TASK OBJECTIVE
Extract from the entries below, exactly as given, only the lines from the line containing "(cs ← iter row;" to the line containing "simpl; try discriminate.", both lines included.

[Collected data entries]
(** A server that answers discovery and then drops the connection. *)
Definition dropping (history : list RequestOptions) (r : RequestOptions) : NetReply :=
  if String.eqb (uri r) (base +:+ "/api/v1") then reply 200 (Some coreV1)
  else NetFailure (Error "socket hang up").

Definition flaky : Runtime :=
  {| serialize := pass;
     deserialize := decode;
     transport := dropping;
     urlPathname := pathname;
     httpErrorMessage := "HTTP request failed" |}.

(** A watch session on pods: a pod is added, then the stream ends with an
    error event carrying a [Status]. *)
Definition stream : list WatchCall :=
  [{| wc_phase := ADDED; wc_apiObj := Some pod;
      wc_watchObj := Some {| wo_type := ADDED; wo_object := Some pod |} |};
   {| wc_phase := ERROR; wc_apiObj := Some expired;
      wc_watchObj := Some {| wo_type := ERROR; wo_object := Some expired |} |}].

Definition session : Watch :=
  {| watch_session := fun _ _ => Ok stream |}.

Definition api : KubernetesObjectApi :=
  {| basePath := base;
     _defaultHeaders := ∅;
     _useQuerystring := false;
     defaultNamespace := "default";
     apiVersionResourceCache := ∅;
     watcher := Some session |}.

(** A fresh client: nothing cached, nothing requested. *)
Definition start : ApiState := {| client := api; requests := [] |}.

Definition object (apiVersion kind : option string) (namespace name : option string)
  : KubernetesObject :=
  {| obj_apiVersion := apiVersion;
     obj_kind := kind;
     obj_metadata :=
       Some {| meta_name := name; meta_namespace := namespace; meta_rest := [] |};
     obj_rest := [] |}.

Definition deployment : KubernetesObject :=
  object (Some "apps/v1") (Some "Deployment") (Some "Default") (Some "Foo").

Definition webPod : KubernetesObject :=
  object None (Some "Pod") None (Some "web").

(** The same pod as a path build leaves it. *)
Definition webPodDefaulted : KubernetesObject :=
  object (Some "v1") (Some "Pod") (Some "default") (Some "web").

(** A pod without a name. *)
Definition nameless : KubernetesObject :=
  object (Some "v1") (Some "Pod") None None.

Definition podResource : V1APIResource := resourceOf (entry "Pod" "pods" true).

Definition deploymentResource : V1APIResource :=
  resourceOf (entry "Deployment" "deployments" true).

(** The client once it has fetched the resources of [v1]. *)
Definition warm : ApiState := snd (resource runtime (Some "v1") (Some "Pod") start).

Definition podsPath : string :=
  "https://kube.example.com:6443/api/v1/namespaces/default/pods".

Definition webPodPath : string :=
  "https://kube.example.com:6443/api/v1/namespaces/default/pods/web".

Definition mergePatch : option CallOptions :=
  Some {| opt_headers := {["content-type" := KubernetesPatchStrategies.MergePatch]} |}.

End Demo.


(** ** A second cluster: configurations and a stale cache *)

Module Lab.

Definition contexts (name : string) : option Context :=
  if String.eqb name "dev"
  then Some {| ctx_name := "dev"; ctx_namespace := Some "team-a" |}
  else if String.eqb name "bare"
  then Some {| ctx_name := "bare"; ctx_namespace := None |}
  else None.

Definition config (current : option string) : KubeConfig :=
  {| currentContext := current; getContextObject := contexts |}.

Definition newWatch (kc : KubeConfig) : Watch := Demo.session.

(** An instance as constructed for the lab: the fields as the class
    initialises them, and a default header of the base class. *)
Definition construct (kc : KubeConfig) : KubernetesObjectApi :=
  newKubernetesObjectApi Demo.base {["user-agent" := "lab"]} false.

(** The client made for the context [dev]. *)
Definition devClient : KubernetesObjectApi :=
  makeApiClient newWatch construct (config (Some "dev")).

Definition devStart : ApiState := {| client := devClient; requests := [] |}.

(** A client constructed without [makeApiClient]: it has no watcher. *)
Definition plain : ApiState :=
  {| client := newKubernetesObjectApi Demo.base ∅ false; requests := [] |}.

(** A server whose answers lack a body. *)
Definition silent (history : list RequestOptions) (r : RequestOptions) : NetReply :=
  if String.eqb (uri r) (Demo.base +:+ "/api/v1") then Demo.reply 200 (Some Demo.coreV1)
  else Demo.reply 500 None.

Definition mute : Runtime :=
  {| serialize := Demo.pass;
     deserialize := Demo.decode;
     transport := silent;
     urlPathname := Demo.pathname;
     httpErrorMessage := "HTTP request failed" |}.

(** A pod whose name holds a path separator and capitals. *)
Definition oddPod : KubernetesObject :=
  Demo.object (Some "v1") (Some "Pod") (Some "default") (Some "a/B").

(** The same pod in a namespace with a space and capitals. *)
Definition spacedPod : KubernetesObject :=
  Demo.object (Some "v1") (Some "Pod") (Some "Team A") (Some "a/B").

(** A pod whose apiVersion is the name of a property every object
    inherits. *)
Definition constructorPod : KubernetesObject :=
  Demo.object (Some "constructor") (Some "Pod") (Some "default") (Some "web").

(** A server that answers discovery with a status object, which has no
    [resources], under a 2xx code. *)
Definition statusOnly : json :=
  JObj [("apiVersion", JStr "v1"); ("kind", JStr "Status")].
Lemma reads_chunk (payload tail acc : bytes) (r : option bytes * t) :
  payload <> [] -> len payload <= 65535 ->
  reads (mk tail (acc ++ payload) None) r ->
  reads (mk (struct.be_bytes 2 (len payload) ++ payload ++ tail) acc None) r.
Proof.
  intros Hne Hle [fuel H]. exists (S fuel). cbn [_try_read_message_loop].
  rewrite loop_body_unfold. unfold _read_header.
  cbn [_expected_chunk_size _buffer _message_buffer].
  pose proof (len_nonneg payload) as Hp.
  destruct (unpack_header (len payload) (payload ++ tail) ltac:(lia)) as [Hu Hs].
  destruct (Z.ltb_spec (len (struct.be_bytes 2 (len payload) ++ payload ++ tail)) 2)
    as [Hlt|_].
  { rewrite len_app in Hlt. unfold len in Hlt at 1. rewrite be_bytes_length in Hlt.
    pose proof (len_nonneg (payload ++ tail)). lia. }
  rewrite Hu, Hs. unfold pending_body. cbn [_buffer _message_buffer].
  assert (len payload <> 0) as Hnz.
  { unfold len. destruct payload; [contradiction|cbn; lia]. }
  destruct (Z.eqb_spec (len payload) 0); [contradiction|].
  destruct (Z.ltb_spec (len (payload ++ tail)) (len payload)) as [Hlt|_].
  { rewrite len_app in Hlt. pose proof (len_nonneg tail). lia. }
  unfold len at 1 2. rewrite !Nat2Z.id.
  rewrite skipn_app, firstn_app, Nat.sub_diag, skipn_all, firstn_all.
  cbn [skipn firstn app]. rewrite app_nil_r. exact H.
Qed.

Lemma reads_chunked (body rest : bytes) :
  chunked body rest ->
  forall acc tail r,
    reads (mk tail (acc ++ rest) None) r ->
    reads (mk (body ++ tail) acc None) r.
Proof.
  induction 1 as [|payload body rest Hne Hle Hc IH]; intros acc tail r Hr.
  - rewrite app_nil_r in Hr. exact Hr.
  - rewrite <- !app_assoc. apply reads_chunk; [assumption..|].
    apply IH. rewrite <- app_assoc. exact Hr.
Qed.
(** The cache holds, under the text of each trading date, the result of
    that date's fetch, and nothing else. *)
Definition cache_ok (tables : gmap pystr (Table * pystr)) (trading : list date) : Prop :=
  forall k v,
    tables !! k = Some v <->
    exists d, d ∈ trading /\ k = _yyyymmdd d /\ fetch_twt93u k = Ok v.

Definition sample_twt_table : Table :=
  mkTable [py "股票代號"; py "現券"; py "今日餘額"; py "當日調整"; py "當日餘額"; py "次一營業日"]
          [[py "2330"; py "0"; py " 1,200"; py "0"; py "3,400 "; py "9"]].

Definition sample_tables : gmap pystr (Table * pystr) :=
  <[py "20261104" := (sample_twt_table, py "https://www.twse.com.tw/x")]> ∅.

(** A network whose lending report has lost its lending-balance column. *)
Definition short_only_json (url : pystr) : result json :=
  Ok (JObj [(py "stat", JStr (py "OK"));
            (py "fields", JArr [JStr (py "股票代號"); JStr (py "今日餘額")]);
            (py "data", JArr [JArr [JStr (py "2330"); JStr (py "7")]])]).

Definition joined_maps : gmap pystr (gmap pystr (pystr * pystr)) :=
  <[_yyyymmdd 739924 := _date_map 0 1 2 sample_twt_rows]> ∅.

(** An endpoint that answers with a JSON array instead of an object. *)
Definition array_payload_json (url : pystr) : result json := Ok (JArr []).

(** ** Properties *)

(** *** Strings *)

Lemma lstrip_split (s : pystr) :
  exists l, s = l ++ lstrip s /\ Forall (fun c => is_space c = true) l.
Proof.
  induction s as [|c r IH]; simpl.
  - exists []. split; [reflexivity | constructor].
  - destruct (is_space c) eqn:Hc.
    + destruct IH as (l & Hl & Hsp). exists (c :: l). split.
      * simpl. congruence.
      * constructor; assumption.
    + exists []. split; [reflexivity | constructor].
Qed.

Lemma lstrip_head (s : pystr) (c : N) :
  head (lstrip s) = Some c -> is_space c = false.
Proof.
  induction s as [|a r IH]; simpl; [discriminate|].
  destruct (is_space a) eqn:Ha; [exact IH|].
  simpl. intros [= <-]. exact Ha.
Qed.

Lemma lstrip_fixed (s : pystr) :
  (forall c, head s = Some c -> is_space c = false) -> lstrip s = s.
Proof.
  destruct s as [|a r]; simpl; [reflexivity|].
  intros H. rewrite (H a eq_refl). reflexivity.
Qed.

Lemma strip_split (s : pystr) :
  exists l r, s = l ++ strip s ++ r
              /\ Forall (fun c => is_space c = true) l
              /\ Forall (fun c => is_space c = true) r.
Proof.
  unfold strip, rstrip.
  destruct (lstrip_split s) as (l & Hl & Hlsp).
  destruct (lstrip_split (reverse (lstrip s))) as (r & Hr & Hrsp).
  exists l, (reverse r). split; [|split].
  - rewrite Hl at 1. f_equal.
    rewrite <- reverse_app, <- Hr, reverse_involutive. reflexivity.
  - exact Hlsp.
  - apply Forall_reverse. exact Hrsp.
Qed.

Lemma strip_last (s : pystr) (c : N) :
  last (strip s) = Some c -> is_space c = false.
Proof.
  unfold strip, rstrip. rewrite last_reverse. apply lstrip_head.
Qed.

Lemma strip_head (s : pystr) (c : N) :
  head (strip s) = Some c -> is_space c = false.
Proof.
  unfold strip, rstrip.
  destruct (lstrip_split (reverse (lstrip s))) as (r & Hr & _).
  remember (lstrip (reverse (lstrip s))) as u eqn:Hu.
  assert (Ht : lstrip s = reverse u ++ reverse r).
  { rewrite <- reverse_app, <- Hr, reverse_involutive. reflexivity. }
  intros Hh. apply (lstrip_head s).
  rewrite Ht. destruct (reverse u) as [|a t]; [discriminate|]. exact Hh.
Qed.

Lemma strip_idempotent (s : pystr) : strip (strip s) = strip s.
Proof.
  assert (H1 : lstrip (strip s) = strip s).
  { apply lstrip_fixed. apply strip_head. }
  unfold strip at 1. rewrite H1. unfold rstrip.
  rewrite lstrip_fixed, reverse_involutive; [reflexivity|].
  intros c Hc. apply (strip_last s). rewrite <- head_reverse. exact Hc.
Qed.

(** *** JSON table parser *)

Lemma bind_Ok {A B} (a : A) (k : A -> result B) : (Ok a ≫= k) = k a.
Proof. reflexivity. Qed.

Lemma mapM_Ok {A B} (f : A -> result B) (l : list A) (bs : list B) :
  mapM f l = Ok bs <-> Forall2 (fun a b => f a = Ok b) l bs.
Proof.
  revert bs. induction l as [|a r IH]; intros bs; simpl.
  - split.
    + intros [= <-]. constructor.
    + intros H. inversion H. reflexivity.
  - split.
    + destruct (f a) as [b|e] eqn:Hf; simpl; [|discriminate].
      destruct (mapM f r) as [bs'|e] eqn:Hm; simpl; [|discriminate].
      intros [= <-]. constructor; [exact Hf | apply IH; reflexivity].
    + intros H. inversion H as [|a' b r' bs' Hf Hr]; subst.
      rewrite Hf. simpl. apply IH in Hr. rewrite Hr. reflexivity.
Qed.

Lemma norm_cell_row (row : json) (cells : list pystr) :
  (cs ← iter row; Ok (map norm_cell cs)) = Ok cells
  <-> exists cs, iter row = Ok cs /\ cells = map norm_cell cs.
Proof.
  destruct (iter row) as [cs|e]; simpl.
  - split.
    + intros [= <-]. exists cs. split; reflexivity.
    + intros (cs' & [= <-] & ->). reflexivity.
  - split; [discriminate|]. intros (cs' & Hcs & _). discriminate.
Qed.

Lemma parse_twse_json_table_Ok (payload : json) (t : Table) :
  _parse_twse_json_table payload = Ok t <->
  exists o fl dl rs,
    payload = JObj o
    /\ fields_entry o = JArr fl
    /\ dict_lookup (py "data") o = Some (JArr dl)
    /\ Forall2 (fun row cells => exists cs, iter row = Ok cs /\ cells = map norm_cell cs) dl rs
    /\ t = mkTable (map (fun f => strip (py_str f)) fl) rs.
Proof.
  unfold _parse_twse_json_table, fields_entry.
  destruct payload as [| | | | | |o]; simpl;
    try (split; [discriminate | intros (o' & fl & dl & rs & Hp & _); discriminate]).
  remember (py_or _ _) as fe eqn:Hfe.
  split.
  - destruct fe as [| | | | |fl|]; try discriminate.
    destruct (dict_lookup (py "data") o) as [[| | | | |dl|]|] eqn:Hd;
      simpl; try discriminate.
    destruct (mapM _ dl) as [rs|e] eqn:Hm; simpl; [|discriminate].
    intros [= <-]. exists o, fl, dl, rs.
    split; [reflexivity|]. split; [symmetry; exact Hfe|]. split; [exact Hd|].
    split; [|reflexivity].
    apply mapM_Ok in Hm.
    eapply Forall2_impl; [exact Hm|]. intros row cells H. apply norm_cell_row. exact H.
  - intros (o' & fl & dl & rs & [= <-] & Hfe' & Hd & Hrs & ->).
    rewrite Hfe' in Hfe. rewrite Hfe, Hd. simpl.
    assert (Hm : mapM (fun row => cs ← iter row; Ok (map norm_cell cs)) dl = Ok rs).
    { apply mapM_Ok. eapply Forall2_impl; [exact Hrs|].
      intros row cells H. apply norm_cell_row. exact H. }
    rewrite Hm. reflexivity.
Qed.

Lemma parse_twse_json_table_shape (o : list (pystr * json)) :
  isinstance_list (fields_entry o) = false
  \/ isinstance_list (default JNull (dict_lookup (py "data") o)) = false ->
  _parse_twse_json_table (JObj o) = Raise (ValueError (py "Unexpected TWSE JSON shape")).
Proof.
  unfold _parse_twse_json_table, fields_entry. simpl.
  set (fe := py_or _ _). set (d := default _ _).
  intros [H|H].
  - destruct fe; try discriminate; reflexivity.
  - destruct d; try discriminate; destruct fe; reflexivity.
Qed.

Lemma norm_cell_trimmed (v : json) :
  (v = JNull -> norm_cell v = [])
  /\ (v <> JNull -> norm_cell v = strip (py_str v))
  /\ (forall c, head (norm_cell v) = Some c -> is_space c = false)
  /\ (forall c, last (norm_cell v) = Some c -> is_space c = false).
Proof.
  split; [intros ->; reflexivity|].
  split; [destruct v; try reflexivity; intros H; contradiction H; reflexivity|].
  split; intros c; destruct v; simpl; try discriminate;
    first [apply strip_head | apply strip_last].
Qed.

(** C8 (as amended).  The JSON table parser returns a table exactly when the
    payload is an object whose header entry -- [fields], or [fields1] when
    [fields] is absent or false (an empty array included) -- is an array,
    whose [data] entry is an array, and whose data rows can all be iterated;
    a header entry or [data] that is not an array raises [ValueError].  The
    table then holds every cell stringified and stripped, a null cell as
    the empty string. *)
Theorem parse_twse_json_table_contract (payload : json) :
  (forall t,
      _parse_twse_json_table payload = Ok t <->
      exists o fl dl rs,
        payload = JObj o
        /\ fields_entry o = JArr fl
        /\ dict_lookup (py "data") o = Some (JArr dl)
        /\ Forall2 (fun row cells => exists cs, iter row = Ok cs /\ cells = map norm_cell cs)
                   dl rs
        /\ t = mkTable (map (fun f => strip (py_str f)) fl) rs)
  /\ (forall o,
         payload = JObj o ->
         isinstance_list (fields_entry o) = false
         \/ isinstance_list (default JNull (dict_lookup (py "data") o)) = false ->
         _parse_twse_json_table payload = Raise (ValueError (py "Unexpected TWSE JSON shape")))
  /\ (forall v,
         (v = JNull -> norm_cell v = [])
         /\ (v <> JNull -> norm_cell v = strip (py_str v))
         /\ (forall c, head (norm_cell v) = Some c -> is_space c = false)
         /\ (forall c, last (norm_cell v) = Some c -> is_space c = false)).
Proof.
  split; [|split].
  - intros t. apply parse_twse_json_table_Ok.
  - intros o -> H. apply parse_twse_json_table_shape. exact H.
  - apply norm_cell_trimmed.
Qed.

(** *** Fallback fetcher *)

Lemma upper_OK : str_in (py "OK") (upper (py "OK")) = true.
Proof. vm_compute. reflexivity. Qed.

(** C9.  A JSON candidate whose payload has no [stat] entry is taken as
    status OK and goes on to the table parser; a candidate is turned down
    for its status only when [stat] is present and its upper-cased text
    does not contain [OK]. *)
Theorem try_json_missing_stat_is_ok (url : pystr) (o : list (pystr * json)) :
  http_json url = Ok (JObj o) ->
  let parse_and_check :=
    table ← _parse_twse_json_table (JObj o);
    match rows table with
    | [] => Raise (ValueError (py "No rows"))
    | _ => Ok (table, url)
    end in
  (dict_lookup (py "stat") o = None -> _try_json url = parse_and_check)
  /\ (forall v,
         dict_lookup (py "stat") o = Some v ->
         _try_json url =
         if str_in (py "OK") (upper (py_str v)) then parse_and_check
         else Raise (ValueError (py "TWSE stat not OK: " ++ py_str v))).
Proof.
  intros Hget parse_and_check. unfold _try_json, _get_json. rewrite Hget.
  rewrite bind_Ok.
  split.
  - intros Hnone. unfold json_get. rewrite Hnone. cbn [default from_option id]. rewrite bind_Ok.
    change (py_str (JStr (py "OK"))) with (py "OK").
    rewrite upper_OK. reflexivity.
  - intros v Hv. unfold json_get. rewrite Hv. cbn [default from_option id]. rewrite !bind_Ok.
    destruct (str_in (py "OK") (upper (py_str v))); reflexivity.
Qed.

SOLUTION FOR THIS EXERCISE
  (cs ← iter row; Ok (map norm_cell cs)) = Ok cells
  <-> exists cs, iter row = Ok cs /\ cells = map norm_cell cs.
Proof.
  destruct (iter row) as [cs|e]; simpl.
  - split.
    + intros [= <-]. exists cs. split; reflexivity.
    + intros (cs' & [= <-] & ->). reflexivity.
  - split; [discriminate|]. intros (cs' & Hcs & _). discriminate.
Qed.

Lemma parse_twse_json_table_Ok (payload : json) (t : Table) :
  _parse_twse_json_table payload = Ok t <->
  exists o fl dl rs,
    payload = JObj o
    /\ fields_entry o = JArr fl
    /\ dict_lookup (py "data") o = Some (JArr dl)
    /\ Forall2 (fun row cells => exists cs, iter row = Ok cs /\ cells = map norm_cell cs) dl rs
    /\ t = mkTable (map (fun f => strip (py_str f)) fl) rs.
Proof.
  unfold _parse_twse_json_table, fields_entry.
  destruct payload as [| | | | | |o]; simpl;
    try (split; [discriminate | intros (o' & fl & dl & rs & Hp & _); discriminate]).
  remember (py_or _ _) as fe eqn:Hfe.
  split.
  - destruct fe as [| | | | |fl|]; try discriminate.
    destruct (dict_lookup (py "data") o) as [[| | | | |dl|]|] eqn:Hd;
      simpl; try discriminate.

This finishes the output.